Sie meinte und meint es wohl so: Nur mit größtmöglicher Imagination und musikalischer Entschlossenheit lässt sich diese beschriebene und herbeigesehnte, fast utopisch anmutende Welt erschaffen. Je präziser der Entwurf ist, je klarer die Intention, je deutlicher der Anspruch und das Ziel formuliert, desto bunter, schillernder und freier ist der dadurch hervorgebrachte Raum. Das alles erfordert höchste Leistung und eiserne Disziplin. 

Vom Album zur Bühnenwelt 

Bisher hatte sich diese nur auf den ersten Blick widersprüchliche Haltung künstlerisch vor allem auf ihrem Album manifestiert. Visuals, also eine begleitende visuelle Erzählung zu den einzelnen Liedern, hatte sie bis dahin, abgesehen von ein paar kleinen Andeutungen, gänzlich vermieden. Auch die Intention dahinter wurde bei ihrem Konzert endlich klar: Die Welt, die sie auf »Renaissance« musikalisch grundlegte und akustisch ausmalte, sollte in voller, plastischer Pracht erst auf der Bühne vollends sichtbar werden.

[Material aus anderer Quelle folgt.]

(** [permissions.workspace_structure?.flag] *)
Definition ws_flag (p : permissions) (flag : structure_permission -> jsval)
  : jsval :=
  match workspace_structure p with
  | Some ws => flag ws
  | None => JUndefined
  end.

(** Each layer either returns ([Some v]) or falls through ([None]). *)

Definition workspace_layer (p : permissions) (operation : string)
  : option jsval :=
  match workspace_structure p with
  | Some ws =>
      if String.eqb operation "application.create_application"
         || String.eqb operation "workspace.create_application"
      then Some (JBool false)
      else if String.eqb operation "application.delete"
      then Some (can_delete_database ws)
      else None
  | None => None
  end.

Definition database_layer (p : permissions) (operation : string)
    (ctx : option context) : option jsval :=
  match ctx, database_collaborations p with
  | Some c, Some collabs =>
      let databaseId := or_id (database_id c) (id c) in
      match prop collabs databaseId with
      | Some collab =>
          if String.eqb operation "database.create_table" then
            if truthy (ws_flag p can_create_table) then Some (JBool true)
            else Some (collab_can_create_table collab)
          else if String.eqb operation "database.table.delete" then
            if truthy (ws_flag p can_delete_table) then Some (JBool true)
            else Some (collab_can_delete_table collab)
          else None
      | None =>
          if String.eqb operation "database.create_table" then
            Some (or (ws_flag p can_create_table) (JBool false))
          else if String.eqb operation "database.table.delete" then
            Some (or (ws_flag p can_delete_table) (JBool false))
          else None
      end
  | _, _ => None
  end.

Definition table_layer (p : permissions) (operation : string)
    (ctx : option context) : option jsval :=
  match ctx, table_permissions p with
  | Some c, Some perms =>
      let tableId := or_id (table_id c) (id c) in
      match prop perms tableId with
      | Some tablePerm =>
          if String.eqb operation "database.table.field.create" then
            Some (can_create_field tablePerm)
          else if String.eqb operation "database.table.field.delete" then
            Some (can_delete_field tablePerm)
          else if (String.eqb operation "database.table.update"
                   || String.eqb operation "database.table.row.create"
                   || String.eqb operation "database.table.row.update")
                  && is_str (permission_level tablePerm) "read_only"
          then Some (JBool false)
          else None
      | None => None
      end
  | _, _ => None
  end.

Definition field_layer (p : permissions) (operation : string)
    (ctx : option context) : option jsval :=
  match ctx, field_permissions p with
  | Some c, Some perms =>
      let fieldId := or_id (field_id c) (id c) in
      match prop perms fieldId with
      | Some fieldPerm =>
          if truthy fieldPerm then
            if is_str fieldPerm "hidden"
               && String.eqb operation "database.table.field.read"
            then Some (JBool false)
            else if (is_str fieldPerm "read_only" || is_str fieldPerm "hidden")
                    && String.eqb operation "database.table.field.update"
            then Some (JBool false)
            else None
          else None
      | None => None
      end
  | _, _ => None
  end.

(** [hasPermission(permissions, operation, context, workspaceId)]:
    [JBool true] allows, [JBool false] denies, [JNull] leaves the decision
    to the other permission managers. *)
Definition hasPermission (perms : option permissions) (operation : string)
    (ctx : option context) (workspaceId : Z) : jsval :=
  match perms with
  | None => JNull
  | Some p =>
      if truthy (is_admin p) then JBool true
      else if is_denied p operation then JBool false
      else
        match workspace_layer p operation with
        | Some r => r
        | None =>
        match database_layer p operation ctx with
        | Some r => r
        | None =>
        match table_layer p operation ctx with
        | Some r => r
        | None =>
        match field_layer p operation ctx with
        | Some r => r
        | None => JNull
        end end end end
  end.

End PermissionManager.

(** ** Database visibility in the sidebar *)

Module Sidebar.
Import Js PermissionManager.

(** One element of [workspace._.permissions]: [p.name] and
    [p.permissions]. *)
Record manager_entry := {
  name : string;
  entry_permissions : option permissions;
}.

(** [this.selectedWorkspace]: [workspace._.permissionsLoaded] and
    [workspace._.permissions]. *)
Record workspace := {
  permissionsLoaded : bool;
  ws_permissions : option (list manager_entry);
}.

(** [permissions.find(p => p.name === 'access_control')] *)
Definition find_access_control (l : list manager_entry)
  : option manager_entry :=
  List.find (fun e => String.eqb (name e) "access_control") l.

(** [hasAccessToDatabase(database)], reading [this.selectedWorkspace]
    and [database.id]. *)
Definition hasAccessToDatabase (selectedWorkspace : option workspace)
    (databaseId : Z) : jsval :=
  match selectedWorkspace with
  | None => JBool true
  | Some w =>
      if negb (permissionsLoaded w) then JBool true
      else
        match ws_permissions w with
        | None | Some [] => JBool true
        | Some l =>
            match find_access_control l with
            | None => JBool true
            | Some e =>
                match entry_permissions e with
                | None => JBool true
                | Some perms =>
                    if truthy (is_admin perms) then JBool true
                    else
                      match database_collaborations perms with
                      | Some collabs =>
                          match collabs !! databaseId with
                          | Some collab =>
                              match accessible_tables collab with
                              | None => JUndefined
                              | Some tables =>
                                  JBool (Z.ltb 0 (Z.of_nat (length tables)))
                              end
                          | None => JBool false
                          end
                      | None => JBool false
                      end
                end
            end
        end
  end.

End Sidebar.

(** ** Sample snapshots *)

Module Snapshots.
Import Js PermissionManager Sidebar.

(** The snapshot [p] with its [database_collaborations] map left out. *)
Definition without_collaborations (p : permissions) : permissions :=
  {| is_admin := is_admin p;
     denied_operations := denied_operations p;
     workspace_structure := workspace_structure p;
     database_collaborations := None;
     table_permissions := table_permissions p;
     field_permissions := field_permissions p |}.

(** A non-admin snapshot with nothing configured. *)
Definition bare : permissions :=
  {| is_admin := JBool false;
     denied_operations := None;
     workspace_structure := None;
     database_collaborations := None;
     table_permissions := None;
     field_permissions := None |}.

Definition no_flags : structure_permission :=
  {| can_create_table := JBool false;
     can_delete_table := JBool false;
     can_delete_database := JBool false |}.

Definition denied_delete : permissions :=
  {| is_admin := JBool false;
     denied_operations := Some ["database.table.delete"];
     workspace_structure := None;
     database_collaborations := None;
     table_permissions := None;
     field_permissions := None |}.

Definition admin_denied_delete : permissions :=
  {| is_admin := JBool true;
     denied_operations := Some ["database.table.delete"];
     workspace_structure := None;
     database_collaborations := None;
     table_permissions := None;
     field_permissions := None |}.

Definition all_flags : structure_permission :=
  {| can_create_table := JBool true;
     can_delete_table := JBool true;
     can_delete_database := JBool true |}.

Definition with_all_flags : permissions :=
  {| is_admin := JBool false;
     denied_operations := None;
     workspace_structure := Some all_flags;
     database_collaborations := None;
     table_permissions := None;
     field_permissions := None |}.

Definition may_create : collaboration :=
  {| accessible_tables := Some [5];
     collab_can_create_table := JBool true;
     collab_can_delete_table := JBool false |}.

Definition collaborator_of_1 : permissions :=
  {| is_admin := JBool false;
     denied_operations := Some [];
     workspace_structure := Some no_flags;
     database_collaborations := Some {[ 1 := may_create ]};
     table_permissions := None;
     field_permissions := None |}.

Definition database_1 : context :=
  {| id := Some 1; database_id := None; table_id := None;
     field_id := None |}.

Definition denied_create : permissions :=
  {| is_admin := JBool false;
     denied_operations := Some ["database.create_table"];
     workspace_structure := Some all_flags;
     database_collaborations := Some {[ 1 := may_create ]};
     table_permissions := None;
     field_permissions := None |}.

Definition editable_table : table_permission :=
  {| permission_level := JStr "editable";
     can_create_field := JBool true;
     can_delete_field := JBool true |}.

(** A non-admin user who has a table permission on table 5 and an empty
    collaboration map. *)
Definition outsider : permissions :=
  {| is_admin := JBool false;
     denied_operations := Some [];
     workspace_structure := Some no_flags;
     database_collaborations := Some ∅;
     table_permissions := Some {[ 5 := editable_table ]};
     field_permissions := None |}.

Und das tat sie tatsächlich – mit der gewohnten strukturellen Strenge und der bereits vorauszuahnenden Präzision und Klarheit. Das knapp zweieinhalb Stunden dauernde Konzert rückte dabei die Struktur in den Vordergrund. In sechs Kapiteln staffierten Beyoncé und ihr Team die »Renaissance«-Welt mit allen zur Verfügung stehenden Mitteln aus. Es gab dafür einen Opening Act, die Renaissance, die Kapitel »Motherboard«, »Opulence«, »Anointed« und zuletzt noch »Mind Control«. 

Es war somit deutlich mehr als ein Konzert, denn die Songs standen im Dienst der Sache. Sie hatten Inhalt für die bereitgestellte Form zu sein. Bloße Aneinanderreihung sogenannter Hits, derer gab es beim Konzert so gut wie gar nicht, genauso wenig wie die Option zum künstlerischen Selbstausdruck. Die Lieder, ein sehr großer Teil davon stammte aus dem aktuellen Album, wurden dafür geformt, zum Teil neu arrangiert, in neue Zusammenhänge gestellt oder auch nur fragmentarisch in Mash-up-Verfahren in das Set integriert. 

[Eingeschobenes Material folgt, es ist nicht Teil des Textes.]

(** The second variant's [_load_hosts]: on success one new dict and the
    count line; on failure the error line and two new empty dicts, of which
    the second is returned. *)
Lemma V2_load_hosts_run url st :
  (exists text,
      V2._load_hosts url st =
      (length (objects st),
       State (objects st ++ [parse text]) (getaddrinfo st)
             (_ORIGINAL_GETADDRINFO st) (_RUNTIME_HOSTS st) (jobs st)
             (plugin_config st)
             (log st ++ [(INFO, Loaded (size (parse text)) url)])
             (sent st ++ [GET url 15])))
  \/ (exists e,
      V2._load_hosts url st =
      (S (length (objects st)),
       State (objects st ++ [∅; ∅]) (getaddrinfo st)
             (_ORIGINAL_GETADDRINFO st) (_RUNTIME_HOSTS st) (jobs st)
             (plugin_config st)
             (log st ++ [(ERROR, FetchFailed url e)])
             (sent st ++ [GET url 15]))).
Proof.
  unfold V2._load_hosts, fetch_text, requests_call, new_dict, logger, modify,
    dict_len, gets.
  unfold mbind, M_bind, mret, M_ret. cbn.
  destruct (requests_send _ _) as [e|code text]; [|destruct (raise_for_status code)];
    cbn; unfold set_objects, set_log, set_sent, hosts_at; cbn.
  - right. exists e. by rewrite length_app, Nat.add_1_r, <- app_assoc.
  - right. exists e. by rewrite length_app, Nat.add_1_r, <- app_assoc.
  - left. exists text. by rewrite insert_snoc_here, lookup_snoc_here.
Qed.


Lemma V1_patch_run g st :
  exec (V1._patch g) st =
  State (objects st) (Patched g) (_ORIGINAL_GETADDRINFO st)
        (_RUNTIME_HOSTS st) (jobs st) (plugin_config st) (log st) (sent st).
Proof. done. Qed.

Lemma V2_patch_dns_run g st :
  exec (V2._patch_dns g) st =
  State (objects st) (Patched g) (_ORIGINAL_GETADDRINFO st)
        (_RUNTIME_HOSTS st) (jobs st) (plugin_config st)
        (log st ++ [(INFO, DnsPatched)]) (sent st).
Proof. done. Qed.

Lemma logger_run lv e st :
  exec (logger lv e) st =
  State (objects st) (getaddrinfo st) (_ORIGINAL_GETADDRINFO st)
        (_RUNTIME_HOSTS st) (jobs st) (plugin_config st)
        (log st ++ [(lv, e)]) (sent st).
Proof. done. Qed.

(** [_update_all] of the first variant, phase by phase. *)
Lemma V1_update_all_phases st :
  V1._update_all st =
  let '(g, st1) := V1._load_hosts V1.PRIMARY_URL st in
  if bool_decide (hosts_at st1 g = ∅) then logger ERROR PrimaryEmpty st1
  else
    let '(ok, st3) := V1._probe_github (exec (V1._patch g) st1) in
    if negb ok then logger ERROR GateClosed st3
    else
      (tmdb_hosts ← V1._load_hosts V1.TMDB_IPV4_URL;
       tmdb6 ← V1._load_hosts V1.TMDB_IPV6_URL;
       dict_update tmdb_hosts tmdb6;;
       dict_update g tmdb_hosts;;
       V1._patch g;;
       n ← dict_len g;
       logger INFO (Merged n)) st3.
Proof.
  unfold V1._update_all. unfold mbind at 1, M_bind at 1.
  destruct (V1._load_hosts V1.PRIMARY_URL st) as [g st1].
  unfold mbind at 1, M_bind at 1. cbn [dict_not gets].
  destruct (bool_decide (hosts_at st1 g = ∅)); [done|].
  unfold mbind at 1, M_bind at 1. cbn [V1._patch modify exec snd].
  unfold mbind at 1, M_bind at 1.
  destruct (V1._probe_github _) as [ok st3]. destruct ok; done.
Qed.

(** [_update_all] of the second variant, phase by phase. *)
Lemma V2_update_all_phases st :
  V2._update_all st =
  let st0 := exec (logger INFO UpdateStarted) st in
  let '(g, st1) := V2._load_hosts (github_url (plugin_config st)) st0 in
  if bool_decide (hosts_at st1 g = ∅) then logger ERROR PrimaryEmpty st1
  else
    let st2 := exec (V2._patch_dns g) st1 in
    let '(ok, st3) := V2._probe_connectivity (probe_url (plugin_config st2)) st2 in
    if negb ok then logger ERROR GateClosed st3
    else
      (cfg ← gets plugin_config;
       tmdb_hosts ← V2._load_hosts (tmdb_ipv4_url cfg);
       tmdb6 ← V2._load_hosts (tmdb_ipv6_url cfg);
       dict_update tmdb_hosts tmdb6;;
       combined_hosts ← dict_unpack g tmdb_hosts;
       n ← dict_len combined_hosts;
       logger INFO (Merged n);;
       V2._patch_dns combined_hosts;;
       modify (set_RUNTIME_HOSTS combined_hosts);;
       logger INFO UpdateDone) st3.
Proof.
  unfold V2._update_all. unfold mbind at 1, M_bind at 1.
  cbn [logger modify exec snd]. unfold mbind at 1, M_bind at 1.
  cbn [gets]. unfold mbind at 1, M_bind at 1.
  cbn [plugin_config set_log].
  destruct (V2._load_hosts _ _) as [g st1].
  unfold mbind at 1, M_bind at 1. cbn [dict_not gets].
  destruct (bool_decide (hosts_at st1 g = ∅)); [done|].
  unfold mbind at 1, M_bind at 1.
  destruct (V2._patch_dns g st1) as [[] st2] eqn:E2.
  replace (exec (V2._patch_dns g) st1) with st2 by (unfold exec; by rewrite E2).
  cbn zeta.
  unfold mbind at 1, M_bind at 1. cbn [gets].
  unfold mbind at 1, M_bind at 1.
  destruct (V2._probe_connectivity _ _) as [ok st3]. destruct ok; done.
Qed.

End Steps.

(** ** The update pipeline *)

Section Pipeline.
Context `{W : World}.

Lemma hosts_at_empty_extra st st' extra l :
  objects st' = objects st ++ extra -> Forall (fun d => d = ∅) extra ->
  hosts_at st' l = hosts_at st l.
Proof.
  intros E Hextra. unfold hosts_at. rewrite E.
  destruct (decide (l < length (objects st))) as [Hl|Hl].
  - by rewrite lookup_app_l.
  - rewrite lookup_app_r, (lookup_ge_None_2 (objects st)) by lia.
    destruct (extra !! _) as [d|] eqn:Hd; [|done].
    apply list_elem_of_lookup_2 in Hd.
    rewrite Forall_forall in Hextra. by rewrite (Hextra d).
Qed.

(** A resolver call reads the state through the dicts and
    [_ORIGINAL_GETADDRINFO] only. *)
Lemma call_ext st st' :
  (forall l, hosts_at st' l = hosts_at st l) ->
  _ORIGINAL_GETADDRINFO st' = _ORIGINAL_GETADDRINFO st ->
  forall depth r host p a, call depth st' r host p a = call depth st r host p a.
Proof.
  intros Hh Ho. induction depth as [|d IH]; intros [|t] host p a; simpl; try done.
  - by rewrite Hh.
  - rewrite Hh, Ho. by destruct (_ !! _) as [[??]|].
Qed.

(** Both variants' [_load_hosts] seen alike: the store grows, the
    returned dict is one of the new ones, one GET is sent. *)
Lemma V1_load_hosts_frame url st :
  exists g extra lines,
    V1._load_hosts url st =
    (g, State (objects st ++ extra) (getaddrinfo st)
              (_ORIGINAL_GETADDRINFO st) (_RUNTIME_HOSTS st) (jobs st)
              (plugin_config st) (log st ++ lines) (sent st ++ [GET url 15]))
    /\ length (objects st) <= g.
Proof.
  destruct (V1_load_hosts_run url st) as (table & lines & E & _).
  exists (length (objects st)), [table], lines. by split.
Qed.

Beyoncé, Frankfurt am Main, 2023 © Parkwood

Eröffnung als eigener Opening-Act 

Beyoncé eröffnete diesen Reigen mit dem Destiny’s Child Song »Dangerously in Love« und ließ diesem Lied fünf weitere balladeske Stücke folgen. Erste dann ging es weiter in die Renaissance. Dass Beyoncé also ihr eigener Opening-Act war, durfte lange und ausführlich gedeutet werden. Es war aber eher weniger Pragmatismus als vielmehr ein deutliches Statement: Die gefühlige, stimmakrobatische Beyoncé war zwar noch immer da, aber veränderte sich stark durch ihre Wiedergeburt und den Übergang in den zweiten Akt.

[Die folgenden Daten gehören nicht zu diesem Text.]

(** Outputs by kind (extended locked or not), address and id. *)
Definition outputs4 : list (bool * Address * Z) :=
  [(true, 5, 100); (false, 5, 101); (true, 6, 102); (true, 5, 103)].

(** A chain whose registry has a record with fees 3 under name 7; no fee
    colour, default owner fee 25, no default validator fee. *)
Definition store7 : @Root.KVStore Root.simpleStore :=
  ({[7 := [Byte.x03]]}, None, Some 25, None).

(** The same chain with an entry under the name of the root contract (0),
    which decodes to a record with fees 5. *)
Definition store0 : @Root.KVStore Root.simpleStore :=
  ({[0 := [Byte.x05]; 7 := [Byte.x03]]}, None, Some 25, None).

(** Registry entries of which the second has a key that is no name. *)
Definition entries3 : list (Bytes * Bytes) :=
  [([Byte.x07], [Byte.x03]); ([Byte.x08; Byte.x00], [Byte.x04]);
   ([Byte.x09], [Byte.x05])].

End Samples.

(** * Properties *)

(** ** The monad *)

Ltac unfold_monad :=
  unfold log, deref, index, bind, ret, get, put, emit, throw in *.

(** Membership of an event in an explicit trace. *)
Ltac in_trace H :=
  repeat (first [ apply elem_of_nil in H; contradiction
                | apply elem_of_app in H as [H|H]
                | apply elem_of_cons in H as [H|H];
                  [try discriminate H|] ]).

Lemma bind_assoc {A B C} (m : M A) (k : A -> M B) (h : B -> M C) op :
  bind (bind m k) h op = bind m (fun a => bind (k a) h) op.
Proof.
  unfold bind. destruct (m op) as [a op1 t1|p op1 t1]; [|reflexivity].
  destruct (k a op1) as [b op2 t2|p op2 t2]; [|reflexivity].
  destruct (h b op2) as [c op3 t3|p op3 t3]; by rewrite app_assoc.
Qed.

Lemma events_bind_l {A B} (m : M A) (k : A -> M B) (op : operator) e :
  e ∈ events (m op) -> e ∈ events (bind m k op).
Proof.
  unfold bind. destruct (m op) as [a op1 t1|p op1 t1]; [|done].
  simpl. intros Hin. destruct (k a op1); simpl; apply elem_of_app; by left.
Qed.

(** ** The loop of [checkQuorum] *)

Lemma collectSigShares_populated mainHash rs acc :
  collectSigShares mainHash (Some <$> rs) acc
  = Some (acc ++ matchingShares mainHash rs).
Proof.
  revert acc. induction rs as [|sr rs IH]; intros acc; simpl.
  - by rewrite app_nil_r.
  - unfold matchingShares. rewrite filter_cons.
    destruct (Z.eqb_spec (essenceHash sr) mainHash) as [Heq|Hne].
    + rewrite IH. rewrite decide_True by done.
      by rewrite fmap_cons, <- app_assoc.
    + rewrite IH. by rewrite decide_False by done.
Qed.

Lemma collectSigShares_nil_slot mainHash srs acc :
  None ∈ srs -> collectSigShares mainHash srs acc = None.
Proof.
  revert acc. induction srs as [|[sr|] srs IH]; intros acc Hin; simpl.
  - by apply elem_of_nil in Hin.
  - apply elem_of_cons in Hin as [Hin|Hin]; [done|].
    destruct (essenceHash sr =? mainHash)%Z; by apply IH.
  - done.
Qed.

Lemma populated_or_nil_slot (srs : list (option signedResult)) :
  (exists rs, srs = Some <$> rs) \/ None ∈ srs.
Proof.
  induction srs as [|[sr|] srs IH].
  - left. by exists [].
  - destruct IH as [[rs ->]|Hin].
    + left. by exists (sr :: rs).
    + right. by apply elem_of_cons; right.
  - right. by apply elem_of_cons; left.
Qed.

Section Properties.
Context `{Collaborators}.

(** ** checkQuorum *)

(** C9. Whenever LeaderStatus is absent, or its resultTx is unset, or the
    round is already finalized, [checkQuorum] returns false at once: the
    operator is returned as it was received and the only event is the debug
    line at entry, so nothing is aggregated or posted; the equation holds
    whatever the signature slots hold, also for slots that cannot be read
    (nil, or fewer than the own index). *)
Theorem checkQuorum_guard (op : operator) :
  (leaderStatus op = None \/
   exists ls, leaderStatus op = Some ls /\
              (resultTx ls = None \/ finalized ls = true)) ->
  checkQuorum op = Returned false op [EvLog Debug "checkQuorum"].
Proof.
  intros [Hnone|(ls & Hls & [Htx|Hfin])]; unfold checkQuorum; unfold_monad;
    simpl.
  - by rewrite Hnone.
  - by rewrite Hls, Htx.
  - rewrite Hls, Hfin. by destruct (resultTx ls).
Qed.

Lemma checkQuorum_populated (op : operator) ls tx rs own :
  leaderStatus op = Some ls -> resultTx ls = Some tx -> finalized ls = false ->
  signedResults ls = Some <$> rs ->
  rs !! OwnPeerIndex (committee op) = Some own ->
  checkQuorum op = afterCollect op ls tx (matchingShares (essenceHash own) rs).
Proof.
  intros Hls Htx Hfin Hsrs Hown.
  unfold checkQuorum, afterCollect, aggregateSigShares. unfold_monad. simpl.
  rewrite Hls, Htx, Hfin, Hsrs. rewrite list_lookup_fmap, Hown. simpl.
  rewrite collectSigShares_populated. simpl.
  destruct (Z.of_nat _ <? quorum op)%Z; [done|].
  rewrite Hls. simpl. rewrite Htx. simpl.
  destruct (RecoverFullSignature _ tx) as [sig|]; simpl; [|done].
  by destruct (SignaturesValid _).
Qed.

Lemma checkQuorum_nil_slot (op : operator) ls tx :
  leaderStatus op = Some ls -> resultTx ls = Some tx -> finalized ls = false ->
  OwnPeerIndex (committee op) < length (signedResults ls) ->
  None ∈ signedResults ls ->
  checkQuorum op = Panicked NilDereference op [EvLog Debug "checkQuorum"].
Proof.
  intros Hls Htx Hfin Hown Hnil.
  unfold checkQuorum. unfold_monad. simpl. rewrite Hls, Htx, Hfin.
  destruct (lookup_lt_is_Some_2 _ _ Hown) as [slot ->]. simpl.
  destruct slot as [own|]; simpl; [|done].
  by rewrite (collectSigShares_nil_slot _ _ _ Hnil).
Qed.

Lemma afterCollect_returns op ls tx shares :
  returns (afterCollect op ls tx shares) = true.
Proof.
  unfold afterCollect. repeat case_match; done.
Qed.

Für diesen war auch die hochmusikalisch agierende Band verschwunden. Es dominierten die harten Beats, die Elektronik, etwa bei »Cozy« oder »Alien Superstar«. Die Türe zum besagten neuen Raum, in dem bereits Platz gemacht wurde für Experimente und unbändige Abenteuerlust, war damit weit aufgestoßen. 

Hinter der glamourösen Welt des Superstars Beyoncé, die sie in ihren ersten Songs selbst zelebriert hatte oder zumindest noch einmal erstehen ließ, zeigte sich eine glitzernde, aufregende Welt der unendlichen Möglichkeiten. Dort waren Genregrenzen weitestgehend außer Kraft gesetzt, Geschlechterrollen so offen wie nur irgendwie möglich und ganz generell eine Welt etabliert, in der anmaßende Urteile obsolet sind.

Dafür schöpfte Beyoncé aus dem Vollen: Tänzerinnen und Tänzer wirbelten atemlos über die Bühne, Visuals zeigten sie mal als Androidin, mal als Stilikone oder als eine Art mystische Gottheit, die aufwändigen Kostüme wurden für jedes Kapital gewechselt und am Ende stand die Euphorie-Klimax, als Beyoncé mit glitzerndem Disco-Pferd über das Publikum schwebte. 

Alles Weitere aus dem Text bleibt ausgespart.